* _Material supplied_

(* ===== verification/Teardown.v ===== *)
(** * Teardown: reaping a room ([firecracker.rs])

    The room guard and its cleanup, the orphan reap of [rooms gc], the two reaps
    that leave the slot alone, and the network cleanup under a slot's lock.
    Logging is left out.  A guard is a value; the [Drop] of a guard is the
    program [guard_drop]. *)

From S2P Require Import Prelude RStr Fs Room IndexedClaim Slot Host CloneRoutes Config Snapshot Intents Prog Sys Process.
From stdpp Require Import options.

(** ** Taps *)

Definition pool_tap_index (tap : string) : option N :=
  suffix ← strip_prefix "tap-fc" tap;
  index ← parse_uint u8_max suffix;
  if (index =? 0)%N || (MAX_SLOT <? index)%N || negb (suffix =? show_N index)%string then None else Some index.

Definition already_gone (stderr : string) : bool :=
  contains stderr "does not exist" || contains stderr "Cannot find device".

Definition delete_tap_checked (tap : string) : sys (result FirecrackerError unit) :=
  try* probe := pmap_err FcIo (call (ORun "ip" ["link"; "show"; "dev"; tap])) in
  if negb (success probe) then
    if already_gone (stderr probe) then Ret (Ok ())
    else Ret (Err (FcInternal ("inspect TAP " +:+ tap +:+ ": " +:+ trim (stderr probe))))
  else
    try* delete := pmap_err FcIo (call (ORun "ip" ["tuntap"; "del"; "dev"; tap; "mode"; "tap"])) in
    if success delete then Ret (Ok ()) else
    if already_gone (stderr delete) then Ret (Ok ())
    else Ret (Err (FcInternal ("delete TAP " +:+ tap +:+ ": " +:+ trim (stderr delete)))).

Definition remove_egress_and_tap (tap : string) : sys (result FirecrackerError unit) :=
  try* _ := pmap_err FcInternal (call (OEgressRemove tap)) in
  delete_tap_checked tap.
Definition Manifest_validate (m : Manifest) (system : string) : result string unit :=
  if negb (mf_schema_version m =? 1)%N then Err "unsupported toolstore manifest version" else
  if negb (mf_system m =? system)%string then
    Err ("toolstore architecture mismatch: expected " +:+ system +:+ ", found " +:+ mf_system m)
  else if negb ((len (mf_sha256 m) =? 64)%nat && all_bytes is_lower_hex (mf_sha256 m)) then Err "invalid toolstore SHA-256"
  else Ok ().

Record Toolstore := { ts_file : handle; ts_digest : string }.

  Variable sha256 : string → string.
  Variable parse_manifest : string → option Manifest.
  Variable arch : string.

Definition manifest_file (p : path) : sys (result io_error handle) :=
  try* file := call (OOpen p OpenNoFollow) in
  try* metadata := call (OFstat file) in
  if st_is_file metadata then Ret (Ok file)
  else Ret (Err (IoError OtherKind "toolstore manifest is not a regular file")).

Definition MANIFEST_LIMIT : N := 1048576.

Definition Toolstore_open (directory : path) : sys (result string Toolstore) :=
  let manifest_path := pjoin directory "meta.json" in
  try* manifest := pmap_err (λ _, "open toolstore manifest " +:+ show_path manifest_path) (manifest_file manifest_path) in
  try* bytes := pmap_err message (call (OReadAll manifest (Some (MANIFEST_LIMIT + 1)%N))) in
  if (MANIFEST_LIMIT <? N.of_nat (len bytes))%N then Ret (Err "toolstore manifest exceeds 1 MiB") else
  try* m := Ret (ok_or (parse_manifest bytes) "parse toolstore manifest") in
  try* _ := Ret (Manifest_validate m (arch +:+ "-linux")) in
  let p := pjoin directory "toolstore.sqfs" in
  try* file := open_regular show_path immutable_flag p "toolstore" in
  try* magic := pmap_err message (read_exact file 4) in
  if negb (magic =? "hsqs")%string then Ret (Err "toolstore is not a little-endian squashfs image") else
  try* rest := pmap_err message (call (OReadAll file None)) in
  if negb (sha256 (magic +:+ rest) =? mf_sha256 m)%string then Ret (Err "toolstore hash mismatch") else
  try* _ := require_file show_path immutable_flag file p "toolstore" in
  Ret (Ok {| ts_file := file; ts_digest := mf_sha256 m |}).

Definition Toolstore_try_clone (t : Toolstore) : sys (result io_error Toolstore) :=
  try* file := call (OTryClone (ts_file t)) in
  Ret (Ok {| ts_file := file; ts_digest := ts_digest t |}).

Definition mount_source (t : Toolstore) : sys (result string path) :=
  let* pid := call OSelfPid in
  let p := ["proc"; show_N pid; "fd"; show_N (ts_file t)] in
  try* _ := require_file show_path immutable_flag (ts_file t) p "toolstore" in Ret (Ok p).

Definition require_sealed (t : Toolstore) : sys (result string unit) :=
  try* _ := mount_source t in Ret (Ok ()).

Definition verify_attachment (t : Toolstore) (target : path) : sys (result string unit) :=
  try* mounted := pmap_err message (call (OStat target)) in
  try* admitted := pmap_err message (call (OFstat (ts_file t))) in
  if (fi_device (st_id mounted) =? fi_device (st_id admitted))%N &&
     (fi_inode (st_id mounted) =? fi_inode (st_id admitted))%N then
    require show_path immutable_flag target "attached toolstore"
  else Ret (Err "mounted toolstore differs from verified inode").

* _What is required_
Find the line that contains "try* _ := require_file show_path immutable_flag (ts_file" in the listing above. Retype it and every line after it up to the last, exactly, and nothing else.

* _Result of the exercise_
  try* _ := require_file show_path immutable_flag (ts_file t) p "toolstore" in Ret (Ok p).

Definition require_sealed (t : Toolstore) : sys (result string unit) :=
  try* _ := mount_source t in Ret (Ok ()).

Definition verify_attachment (t : Toolstore) (target : path) : sys (result string unit) :=
  try* mounted := pmap_err message (call (OStat target)) in
  try* admitted := pmap_err message (call (OFstat (ts_file t))) in
  if (fi_device (st_id mounted) =? fi_device (st_id admitted))%N &&
     (fi_inode (st_id mounted) =? fi_inode (st_id admitted))%N then
    require show_path immutable_flag target "attached toolstore"
  else Ret (Err "mounted toolstore differs from verified inode").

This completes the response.